At last, the moment comes when the relationship changes. We’ve outgrown the hedge of protection that the caregiver is capable of providing.  Shere Khan is on his way, and we must leave the wolf pack.  See, Mowgli was in grave danger by remaining in the jungle. His family could not protect him from Shere Khan any longer. He had to return to the village for his own safety, yet he had no clue that his current lifestyle could not sustain him any longer. He was so afraid of the unknown, that he was ignorant of his real danger, saying foolish phrases like, “I’m not afraid of Sri Khan,” who could eat him alive.

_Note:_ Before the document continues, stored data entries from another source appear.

(* ===== verification/SrgGarp.v ===== *)
(** Gratuitous ARPs and unsolicited neighbour advertisements of a redundancy group:
    [plugins/osvbng_srg/osvbng_srg_garp.c] and the handler that sends them. *)

From S2P Require Import Prelude Packet Access TxFrames SrgGroup.

#[local] Open Scope Z_scope.

(** The padded length of a frame, and [ip6_tcp_udp_icmp_compute_checksum] of the IPv6 header
    at an offset of a buffer. *)
Class SrgVpp := {
  ETHERNET_MIN_PACKET_BYTES : Z;
  ip6_tcp_udp_icmp_compute_checksum : vlib_buffer_t → Z → Z
}.
Class SrgVppLaws `{SrgVpp} : Prop := {
  min_packet_bytes : 0 <= ETHERNET_MIN_PACKET_BYTES < 2 ^ 14
}.

(** An address as the control plane sends it. *)
Inductive srg_ip := SrgIp4 (a : list Z) | SrgIp6 (a : list Z).

Record osvbng_srg_garp_entry_arg_t := mkGarp {
  ga_sw_if_index : Z;
  ga_outer_vlan : Z;                (* u16, 0: untagged *)
  ga_inner_vlan : Z;                (* u16, 0: single tag *)
  ga_outer_tpid : Z;                (* u16, 0: 0x8100 *)
  ga_ip : srg_ip                    (* and is_ip6 *)
}.

Definition is_ip6 (e : osvbng_srg_garp_entry_arg_t) : bool :=
  match ga_ip e with SrgIp4 _ => false | SrgIp6 _ => true end.

Definition ETHERNET_TYPE_ARP : Z := 2054.              (* 0x0806 *)
Definition broadcast_mac : list Z := repeat 255 6.
Definition all_nodes_mac : list Z := [51; 51; 0; 0; 0; 1].

Definition garp_l2_header (vmac dst_mac : list Z) (e : osvbng_srg_garp_entry_arg_t) (ethertype : Z) : list Z :=
  let outer := ga_outer_vlan e in
  let inner := ga_inner_vlan e in
  let outer_tpid := if ga_outer_tpid e =? 0 then ETHERNET_TYPE_VLAN else ga_outer_tpid e in
  dst_mac ++ vmac ++
  if negb (outer =? 0) && negb (inner =? 0)
  then be16 outer_tpid ++ be16 (Z.land outer 4095) ++
       be16 ETHERNET_TYPE_VLAN ++ be16 (Z.land inner 4095) ++ be16 ethertype
  else if negb (outer =? 0) || negb (inner =? 0)
  then be16 (if outer =? 0 then ETHERNET_TYPE_VLAN else outer_tpid) ++
       be16 (Z.land (if outer =? 0 then inner else outer) 4095) ++ be16 ethertype
  else be16 ethertype.

(** An ARP reply about an address, to everyone: the sender's hardware address is the virtual
    one, the target's the broadcast address (the comment on [osvbng_srg_garp_build] says both
    are the virtual one; the code writes what is here). *)
Definition garp_arp (vmac ip4 : list Z) : list Z :=
  be16 1 ++ be16 ETHERNET_TYPE_IP4 ++ [6; 4] ++ be16 2 ++ vmac ++ ip4 ++ broadcast_mac ++ ip4.

(** The IPv6 header, from the link-local address of the virtual MAC to all nodes, and the
    advertisement without its checksum. *)
Definition eui64 (vmac : list Z) : list Z :=
  [Z.lxor (nth 0 vmac 0) 2; nth 1 vmac 0; nth 2 vmac 0; 255; 254; nth 3 vmac 0; nth 4 vmac 0; nth 5 vmac 0].
Definition na_ip6_header (vmac : list Z) : list Z :=
  [96; 0; 0; 0] ++ be16 32 ++ [58; 255] ++ ([254; 128] ++ repeat 0 6 ++ eui64 vmac) ++
  ([255; 2] ++ repeat 0 13 ++ [1]).
Definition na_payload (vmac ip6 : list Z) : list Z :=
  [136; 0; 0; 0] ++ [160; 0; 0; 0] ++ ip6 ++ [2; 1] ++ vmac.

Section Garp.

Context `{VlibVpp, SrgVpp}.

(** A header written and stepped over. *)
Definition put_header (l : list Z) (b : vlib_buffer_t) : vlib_buffer_t :=
  let n := Z.of_nat (length l) in
  vlib_buffer_advance n
    (b⟪b_data ::= λ d, put d (b_current_data b) l⟫⟪b_current_length ::= λ k, k + n⟫).

(** A part of the packet, [k] bytes from the current one. *)
Definition put_part (k : Z) (l : list Z) (b : vlib_buffer_t) : vlib_buffer_t :=
  b⟪b_data ::= λ d, put d (b_current_data b + k) l⟫⟪b_current_length ::= λ n, n + Z.of_nat (length l)⟫.

Definition osvbng_srg_garp_build (b : vlib_buffer_t) (e : osvbng_srg_garp_entry_arg_t) (ip4 vmac : list Z)
    : vlib_buffer_t :=
  let b := put_header (garp_l2_header vmac broadcast_mac e ETHERNET_TYPE_ARP) b in
  put_part 0 (garp_arp vmac ip4) b.

Definition osvbng_srg_na_build (b : vlib_buffer_t) (e : osvbng_srg_garp_entry_arg_t) (ip6 vmac : list Z)
    : vlib_buffer_t :=
  let b := put_header (garp_l2_header vmac all_nodes_mac e ETHERNET_TYPE_IP6) b in
  let ip6h := b_current_data b in
  let b := put_part 40 (na_payload vmac ip6) (put_part 0 (na_ip6_header vmac) b) in
  b⟪b_data ::= λ d, st16 d (ip6h + 42) (ip6_tcp_udp_icmp_compute_checksum b ip6h)⟫.

(** The wire parent of an interface, if it can transmit. *)
Definition garp_tx_sw_if_index (env : srg_env) (sw_if_index : Z) : option Z :=
  if se_is_free env sw_if_index then None
  else
    let hw := se_sup_hw env sw_if_index in
    if se_output_node env hw =? 0 then None else Some (se_hw_sw_if_index env hw).

(** A runt is filled up with zeros. *)
Definition garp_pad (b : vlib_buffer_t) : vlib_buffer_t :=
  if b_current_length b <? ETHERNET_MIN_PACKET_BYTES
  then put_part (b_current_length b) (repeat 0 (Z.to_nat (ETHERNET_MIN_PACKET_BYTES - b_current_length b))) b
  else b.

(** The buffer for an entry; its flag [VNET_BUFFER_F_LOCALLY_ORIGINATED] is read by VPP only. *)
Definition garp_frame_buffer (e : osvbng_srg_garp_entry_arg_t) (vmac : list Z) (tx : Z) (b : vlib_buffer_t)
    : vlib_buffer_t :=
  let b := b⟪b_rx := 0⟫⟪b_tx := tx⟫ in
  let b := match ga_ip e with
           | SrgIp6 a => osvbng_srg_na_build b e a vmac
           | SrgIp4 a => osvbng_srg_garp_build b e a vmac
           end in
  garp_pad (vlib_buffer_reset b).

Definition count_garp (srg_index : option Z) (f : srg_counts_t → srg_counts_t) (m : osvbng_srg_main_t)
    : osvbng_srg_main_t :=
  match srg_index with Some i => m⟪sm_counts ::= alter f i⟫ | None => m end.

(** Entries into the buffers of a batch: the frame, the buffers freed, the counters. *)
Fixpoint garp_entries (env : srg_env) (srg_index : option Z) (vmac : list Z)
    (work : list (osvbng_srg_garp_entry_arg_t * (Z * vlib_buffer_t))) (m : osvbng_srg_main_t)
    : osvbng_srg_main_t * list (Z * vlib_buffer_t) * list Z :=
  match work with
  | [] => (m, [], [])
  | (e, (bi, b)) :: work =>
      match garp_tx_sw_if_index env (ga_sw_if_index e) with
      | None =>
          let '(m, frame, freed) := garp_entries env srg_index vmac work
            (count_garp srg_index (λ c, c⟪sc_garp_skipped ::= λ n, u64 (n + 1)⟫) m) in
          (m, frame, bi :: freed)
      | Some tx =>
          let m := count_garp srg_index
            (λ c, if is_ip6 e then c⟪sc_na_sent ::= λ n, u64 (n + 1)⟫ else c⟪sc_garp_sent ::= λ n, u64 (n + 1)⟫) m in
          let '(m, frame, freed) := garp_entries env srg_index vmac work m in
          (m, (bi, garp_frame_buffer e vmac tx b) :: frame, freed)
      end
  end.

(** The batches; [alloc k n] is what the [k]-th [vlib_buffer_alloc] gives of [n]. *)
Fixpoint garp_batches (fuel : nat) (env : srg_env) (alloc : nat → nat → list (Z * vlib_buffer_t)) (k : nat)
    (srg_index : option Z) (vmac : list Z) (entries : list osvbng_srg_garp_entry_arg_t) (m : osvbng_srg_main_t)
    : option (osvbng_srg_main_t * list (list (Z * vlib_buffer_t)) * list Z * srg_rv) :=
  match entries, fuel with
  | [], _ => Some (m, [], [], SRG_OK)
  | _, O => None
  | _, S fuel =>
      let batch := Nat.min (length entries) (Z.to_nat VLIB_FRAME_SIZE) in
      match alloc k batch with
      | [] => Some (m, [], [], SRG_FAILED)
      | bufs =>
          let batch := Nat.min batch (length bufs) in
          let '(m, frame, freed) := garp_entries env srg_index vmac (zip (take batch entries) (take batch bufs)) m in
          '(m, frames, freed', rv) ← garp_batches fuel env alloc (S k) srg_index vmac (drop batch entries) m;
          Some (m, frame :: frames, freed ++ freed', rv)
      end
  end.

Definition osvbng_srg_send_garp_batch (env : srg_env) (alloc : nat → nat → list (Z * vlib_buffer_t))
    (srg_name : list Z) (entries : list osvbng_srg_garp_entry_arg_t) (virtual_mac : list Z) (m : osvbng_srg_main_t)
    : option (osvbng_srg_main_t * list (list (Z * vlib_buffer_t)) * list Z * srg_rv) :=
  p ← srg_lookup srg_name m;
  garp_batches (length entries) env alloc 0 p virtual_mac entries m.

(** An entry of the message, its fields in network order. *)
Definition garp_entry_arg (e : osvbng_srg_garp_entry_arg_t) : osvbng_srg_garp_entry_arg_t :=
  mkGarp (clib_net_to_host_u32 (ga_sw_if_index e)) (clib_net_to_host_u16 (ga_outer_vlan e))
    (clib_net_to_host_u16 (ga_inner_vlan e)) (clib_net_to_host_u16 (ga_outer_tpid e)) (ga_ip e).

Definition vl_api_osvbng_srg_send_garp_t_handler (env : srg_env) (alloc : nat → nat → list (Z * vlib_buffer_t))
    (srg_name : list Z) (entries : list osvbng_srg_garp_entry_arg_t) (m : osvbng_srg_main_t)
    : option (osvbng_srg_main_t * list (list (Z * vlib_buffer_t)) * list Z * srg_rv) :=
  p ← srg_lookup srg_name m;
  match p with
  | None => Some (m, [], [], SRG_NO_SUCH_ENTRY)
  | Some srg_index =>
      srg ← sm_srgs m !! srg_index;
      osvbng_srg_send_garp_batch env alloc srg_name (map garp_entry_arg entries) (sg_virtual_mac srg) m
  end.

End Garp.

This situation probably best resembles a dating relationship that has reached a stalemate, or an adult child suffering from a failure to launch. As the individual stuck in this form of denial, we enjoy life just the way it is. We’re comfortable in our surroundings. The person in a dead end relationship might say, “It’s okay if we have disagreements on whether we should move in together, or how we’d raise our future children, because we love each other.  Besides, what if nobody else comes around?” The adult child reasons, “It’s okay if dad’s rules won’t allow us to have significant others spend the night, or host parties with booze.  After all, at least we get to live here rent free, right?”  Our fear of new beginnings distracts us from the inconveniences of our outgrown lives.

The pull to stay can be so hard to resist sometimes.  A day with zero conflict entices us to hold on a little longer, so we assure ourselves that everything will be fine.  And you’re right, everything will be fine, but in this changing relationship, you must ask yourself, “is staying here for the best?” Ask the empty nesters taking their baby to college.  It’s heartbreaking to say goodbye to a part of you. But in order for that child to thrive, they need to learn how to survive on their own, and bounce back from their own failures.  Facing the responsibility of adulthood and the pain of a fading childhood is overwhelming for everyone involved! Mowgli was overwhelmed with the idea of living his life outside of the jungle. But he had to step out to the edge of the village in order to see that humans were intriguing. Bagheera and Baloo experienced the heartbreak of knowing they couldn’t protect him anymore, yet they were overwhelmed with the grief of saying goodbye. 

The transitions of life can be frightening when we have no clue what lies ahead on the other side.  Trust in the lessons already learned, grow from your previous failures, and slow down and take baby steps when needed.  Soon you’ll see your new life in the horizon, the next helper to guide you, and the path that you know you’re supposed to take.  And it will all make sense.

Inspired by the Walt Disney adaptation of The Jungle Book.